I have officially arrived to the place where I can no longer control my ups and downs and have turned any real control over to meds.
I just went to the doctor for a pain in my chest and when all tests came back clear, I was treated for stress and severe anxiety.
As a scientist at heart, especially over my own body and experience - I took two Xanax. One last night, in two separate halves and dosages spaced out and then one this morning with my Celexa. Then I waited to note the effects...still data collecting.
I'm going to stop drinking for awhile - partly to avoid interference with my medicine but also to avoid a counteraction. Alcohol is a depressant.
I felt defeated and liberated when I left the doctor's office - finally. A break from me and the internal swirling on the inside - the chaotic shifting, swelling and withdrawing. My stress has become chronic and I'll try anything.
I can't help but feel, however, that I stand to lose the color of me, the variations of me...the 'real' me.

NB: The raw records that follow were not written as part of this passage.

(* ===== verification/PollerFacts.v ===== *)
(** Facts about the pure part of the poller: what the lookups return, what
    discovery lists, how zones are resolved, and when a reconciled view is
    shown as ok. *)

From S2P Require Import Prelude GoStd Store Errors PollerBase.

(** ** Lookups *)

Lemma has_ip_elem addr n : has_ip addr n = true ↔ addr ∈ nv_TailscaleIPs n.
Proof. apply existsb_eqb_elem. Qed.

Lemma hasTag_elem n tag : hasTag n tag = true ↔ tag ∈ nv_Tags n.
Proof. apply existsb_eqb_elem. Qed.

Lemma primaryIP_elem n : primaryIP n ≠ "" → primaryIP n ∈ nv_TailscaleIPs n.
Proof.
  unfold primaryIP. destruct (List.find _ _) eqn:Hf.
  - by apply find_some_elem in Hf as [? _].
  - destruct (nv_TailscaleIPs n); [done | constructor].
Qed.

Lemma primaryIP_has_ip n : primaryIP n ≠ "" → has_ip (primaryIP n) n = true.
Proof. intros H. by apply has_ip_elem, primaryIP_elem. Qed.

(** ** Discovery *)

Lemma elem_of_append_ip n a : a ∈ append_ip n ↔ a = primaryIP n ∧ a ≠ "".
Proof.
  unfold append_ip. destruct (String.eqb_spec (primaryIP n) "") as [-> | Hne].
  - set_solver.
  - rewrite list_elem_of_singleton. naive_solver.
Qed.

Definition discoverable_router (n : NodeView) : Prop :=
  control_node n = false ∧ nv_Type n = NodeRouter.
Definition discoverable_fallback (n : NodeView) : Prop :=
  nv_ExitNodeOption n = false ∧ control_node n = false.

Lemma discovery_tagged_elem nodes a :
  a ∈ flat_map (λ n, if control_node n then []
                     else if bool_decide (nv_Type n = NodeRouter) then append_ip n else []) nodes
  ↔ ∃ n, n ∈ nodes ∧ discoverable_router n ∧ a = primaryIP n ∧ a ≠ "".
Proof.
  rewrite elem_of_flat_map. unfold discoverable_router. f_equiv; intros n.
  destruct (control_node n); [set_solver |]. case_bool_decide.
  - rewrite elem_of_append_ip. naive_solver.
  - set_solver.
Qed.

Lemma discovery_fallback_elem nodes a :
  a ∈ flat_map (λ n, if nv_ExitNodeOption n then []
                     else if control_node n then [] else append_ip n) nodes
  ↔ ∃ n, n ∈ nodes ∧ discoverable_fallback n ∧ a = primaryIP n ∧ a ≠ "".
Proof.
  rewrite elem_of_flat_map. unfold discoverable_fallback. f_equiv; intros n.
  destruct (nv_ExitNodeOption n), (control_node n); try set_solver.
  rewrite elem_of_append_ip. naive_solver.
Qed.

(** Automatic discovery lists exactly the addressable router-tagged nodes
    when there is one, and otherwise exactly the addressable nodes that are not
    exit nodes; in both cases control nodes are left out, the list is sorted and
    the flag tells which set it is. *)
Theorem autoDiscoverRouters_correct nodes :
  let '(addrs, fb) := autoDiscoverRouters nodes in
  Sorted str_le addrs ∧
  (fb = true ↔ ¬ ∃ n, n ∈ nodes ∧ discoverable_router n ∧ primaryIP n ≠ "") ∧
  (∀ a, a ∈ addrs ↔ ∃ n, n ∈ nodes ∧ a = primaryIP n ∧ a ≠ "" ∧
     if fb then discoverable_fallback n else discoverable_router n).
Proof.
  destruct (autoDiscoverRouters nodes) as [addrs fb] eqn:H. revert H. unfold autoDiscoverRouters. intros H.
  pose proof (discovery_tagged_elem nodes) as Ht.
  destruct (flat_map _ nodes) as [| t ts] eqn:Hts; simplify_eq.
  - split; [apply sort_Strings_sorted |]. split.
    + split; [intros _ (n & ? & ? & ?) | done].
      assert (primaryIP n ∈ @nil string) by (apply Ht; eauto). set_solver.
    + intros a. rewrite sort_Strings_perm, discovery_fallback_elem. naive_solver.
  - split; [apply sort_Strings_sorted |]. split.
    + split; [done |]. intros Hno. destruct Hno.
      destruct (proj1 (Ht t)) as (n & ? & ? & -> & ?); [constructor | eauto].
    + intros a. rewrite sort_Strings_perm, Ht. naive_solver.
Qed.

(** ** Zones *)

Definition in_zone (consumer : string) (g : Group) : Prop := consumer ∈ g_Consumers g.

Lemma allowedExitNodeSet_app gs g consumer :
  allowedExitNodeSet (gs ++ [g]) consumer =
  let '(set, b) := allowedExitNodeSet gs consumer in
  if existsb (λ c, String.eqb c consumer) (g_Consumers g)
  then (set ∪ list_to_set (g_AllowedExitNodes g), true) else (set, b).
Proof.
  unfold allowedExitNodeSet. rewrite foldl_app; simpl. by destruct (foldl _ _ gs).
Qed.

Lemma allowedExitNodeSet_spec gs consumer :
  (∀ ex, ex ∈ fst (allowedExitNodeSet gs consumer) ↔
     ∃ g, g ∈ gs ∧ in_zone consumer g ∧ ex ∈ g_AllowedExitNodes g) ∧
  (snd (allowedExitNodeSet gs consumer) = true ↔ ∃ g, g ∈ gs ∧ in_zone consumer g).
Proof.
  unfold in_zone. induction gs as [| g gs [IH1 IH2]] using rev_ind.
  - split; [set_solver | split; [done | set_solver]].
  - rewrite allowedExitNodeSet_app.
    destruct (allowedExitNodeSet gs consumer) as [s b]; simpl in *.
    pose proof (existsb_eqb_elem consumer (g_Consumers g)) as Hm.
    setoid_rewrite elem_of_app. setoid_rewrite list_elem_of_singleton.
    destruct (existsb _ _); simpl.
    + split; [intros ex; rewrite elem_of_union, elem_of_list_to_set, IH1; naive_solver
             | naive_solver].
    + split; [intros ex; rewrite IH1; naive_solver | rewrite IH2; naive_solver].
Qed.

#[export] Instance group_le_total : Total group_le.
Proof.
  intros a b. unfold group_le.
  destruct (decide (g_Name a = g_Name b)) as [E | E].
  - rewrite decide_True by done. apply str_le_total.
  - rewrite decide_False by congruence. apply str_le_total.
Qed.

Lemma index_nodes_app nodes n :
  index_nodes (nodes ++ [n]) = <[nv_StableID n := n]> (index_nodes nodes).
Proof. unfold index_nodes. by rewrite foldl_app. Qed.

Lemma index_nodes_lookup nodes id n :
  index_nodes nodes !! id = Some n → n ∈ nodes ∧ nv_StableID n = id.
Proof.
  induction nodes as [| m nodes IH] using rev_ind; [done |].
  rewrite index_nodes_app, lookup_insert. case_decide; set_solver.
Qed.

Lemma index_nodes_is_Some nodes id :
  is_Some (index_nodes nodes !! id) ↔ ∃ n, n ∈ nodes ∧ nv_StableID n = id.
Proof.
  split; [intros [n ?%index_nodes_lookup]; eauto |].
  induction nodes as [| m nodes IH] using rev_ind; [set_solver |].
  intros (n & Hn & <-). rewrite index_nodes_app, lookup_insert.
  case_decide; [eauto |]. apply IH. set_solver.
Qed.

(** What a resolved member says about the inventory. *)
Definition member_resolved (nodes : list NodeView) (m : GroupMember) : Prop :=
  if gm_Present m
  then ∃ n, n ∈ nodes ∧ nv_StableID n = gm_StableID m ∧ gm_Name m = displayName n ∧
            gm_IP m = primaryIP n ∧ gm_Online m = nv_Online n
  else (¬ ∃ n, n ∈ nodes ∧ nv_StableID n = gm_StableID m) ∧
       gm_Name m = "" ∧ gm_IP m = "" ∧ gm_Online m = false.

Lemma resolveMembers_ids ids byID : gm_StableID <$> resolveMembers ids byID = ids.
Proof.
  induction ids as [| id ids IH]; [done |].
  etrans; [| exact (f_equal (cons id) IH)]. cbn. by destruct (byID !! id).
Qed.

Lemma resolveMembers_resolved ids nodes :
  Forall (member_resolved nodes) (resolveMembers ids (index_nodes nodes)).
Proof.
  apply Forall_fmap, Forall_true. intros id; simpl.
  unfold member_resolved. destruct (index_nodes nodes !! id) as [n |] eqn:Hn; simpl.
  - apply index_nodes_lookup in Hn as [? <-]. eauto 6.
  - split; [| done]. rewrite <- index_nodes_is_Some, Hn. by intros [? ?].
Qed.

(** Resolving zones keeps every zone and every member (present or not, in
    the configured order), marks a member present exactly when its node is in
    the inventory and then shows that node's data; the zones come out sorted by
    name and id. *)
Theorem buildGroupViews_correct gs nodes :
  ∃ sorted, sorted ≡ₚ gs ∧ Sorted group_le sorted ∧
    Forall2 (λ g gv,
      gv_ID gv = g_ID g ∧ gv_Name gv = g_Name g ∧
      gm_StableID <$> gv_Consumers gv = g_Consumers g ∧
      gm_StableID <$> gv_AllowedExitNodes gv = g_AllowedExitNodes g ∧
      Forall (member_resolved nodes) (gv_Consumers gv) ∧
      Forall (member_resolved nodes) (gv_AllowedExitNodes gv))
      sorted (buildGroupViews gs nodes).
Proof.
  exists (merge_sort group_le gs).
  split; [apply merge_sort_Permutation |]. split; [apply Sorted_merge_sort, _ |].
  unfold buildGroupViews. apply Forall2_fmap_r, Forall_Forall2_diag, Forall_true.
  intros g; simpl.
  eauto 10 using resolveMembers_ids, resolveMembers_resolved.
Qed.

(** ** Reconciliation *)

(** An intent that has not landed and whose window is still open. *)
Definition intent_open (rv : RouterView) (now : Time) (grace : Duration) : Prop :=
  ∃ d, rv_Desired rv = Some d ∧ sameExitNode (rv_CurrentExitNode rv) (Some d) = false ∧
       (rv_DesiredSince rv = zeroTime ∨ Sub now (rv_DesiredSince rv) < grace).

(** A fresh read is shown as ok exactly when the router answered and no
    different intent is still inside its window; it is unconfirmed exactly while
    such an intent is open, and the actual selection is never rewritten.  An ok
    view carries no intent. *)
Theorem reconcileState_correct rv now grace :
  let rv' := reconcileState rv now grace in
  (rv_State rv' = RouterUnreachable ↔ rv_Reachable rv = false) ∧
  (rv_State rv' = RouterUnconfirmed ↔ rv_Reachable rv = true ∧ intent_open rv now grace) ∧
  (rv_State rv' = RouterOK ↔ rv_Reachable rv = true ∧ ¬ intent_open rv now grace) ∧
  (rv_State rv' = RouterOK → rv_Desired rv' = None ∧ rv_DesiredSince rv' = zeroTime) ∧
  rv_CurrentExitNode rv' = rv_CurrentExitNode rv ∧ rv_Node rv' = rv_Node rv ∧
  rv_Reachable rv' = rv_Reachable rv ∧ rv_LastError rv' = rv_LastError rv.
Proof.
  unfold reconcileState, intent_open, IsZero.
  destruct rv as [n c d st stats r le lc ds ra eo ed ec]; simpl.
  destruct r; simpl; [| naive_solver].
  destruct d as [d |]; [| naive_solver].
  assert (∀ X, (∃ d0, Some d = Some d0 ∧ sameExitNode c (Some d0) = false ∧ X) ↔
               sameExitNode c (Some d) = false ∧ X) as Hio by naive_solver.
  rewrite !Hio. clear Hio. generalize (sameExitNode c (Some d)) as same. intros same.
  destruct same, (Z.eqb_spec ds zeroTime),
    (Z.ltb_spec (Sub now ds) grace) as [Hlt | Hlt%Z.nlt_ge]; simpl; naive_solver.
Qed.

Lemma reconcileState_node rv now grace : rv_Node (reconcileState rv now grace) = rv_Node rv.
Proof. unfold reconcileState. by repeat case_match. Qed.

(** ** [withRouter] *)

Section withRouter.
Context (cur : Snapshot) (addr : string) (mutate : RouterView → RouterView) (t : Time).
Hypothesis Hnode : ∀ rv, rv_Node (mutate rv) = rv_Node rv.

Lemma withRouter_matched :
  snd (withRouter cur addr mutate t) = true ↔
  ∃ rv, rv ∈ snap_Routers cur ∧ has_ip addr (rv_Node rv) = true.
Proof. apply existsb_elem. Qed.

Lemma withRouter_elem rv' :
  rv' ∈ snap_Routers (fst (withRouter cur addr mutate t)) ↔
  ∃ rv, rv ∈ snap_Routers cur ∧
        rv' = if has_ip addr (rv_Node rv) then mutate rv else rv.
Proof.
  simpl. rewrite list_elem_of_In, in_map_iff. setoid_rewrite list_elem_of_In. naive_solver.
Qed.

Lemma withRouter_elem_node rv' :
  rv' ∈ snap_Routers (fst (withRouter cur addr mutate t)) →
  ∃ rv, rv ∈ snap_Routers cur ∧ rv_Node rv' = rv_Node rv ∧
        rv' = if has_ip addr (rv_Node rv') then mutate rv else rv.
Proof.
  rewrite withRouter_elem. intros (rv & Hrv & ->). exists rv.
  destruct (has_ip addr (rv_Node rv)) eqn:E; rewrite ?Hnode, E; done.
Qed.

Lemma last_mutated_elem :
  snd (withRouter cur addr mutate t) = true →
  ∃ rv, rv ∈ snap_Routers cur ∧ has_ip addr (rv_Node rv) = true ∧
        last_mutated (fst (withRouter cur addr mutate t)) addr = mutate rv.
Proof.
  intros Hok. unfold last_mutated.
  set (l := List.filter _ _).
  assert (∃ x, x ∈ l) as [x Hx].
  { apply withRouter_matched in Hok as (rv & Hrv & Hip). exists (mutate rv).
    unfold l. apply list_elem_of_In, List.filter_In. rewrite <- list_elem_of_In, Hnode.
    split; [| done]. apply withRouter_elem. exists rv. by rewrite Hip. }
  destruct (last l) as [y |] eqn:Hlast; [| apply last_None in Hlast; rewrite Hlast in Hx; by apply not_elem_of_nil in Hx].
  simpl. apply last_Some_elem_of in Hlast.
  unfold l in Hlast. rewrite list_elem_of_In, List.filter_In, <- list_elem_of_In in Hlast.
  destruct Hlast as [Hy Hip]. apply withRouter_elem_node in Hy as (rv & Hrv & Hn & Hy').
  exists rv. rewrite <- Hn, Hip. rewrite Hip in Hy'. done.
Qed.
End withRouter.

I feel pretty even this morning but I'm drugged...muted.
I'm pretty sure that's the Xanax - the Celexa is 'supposed' to produce general feelings of well-being provided my hair doesn't fall out and I don't lose my sex drive.
So...here I am.
Common.
Unable to harness the power of my own mind for change - instead I am reliant on pharmaceuticals to produce the necessary chemicals in my brain to induce equilibrium.
I feel colorless...I feel like a failure.
So how is it that I am also slightly and strangely relieved?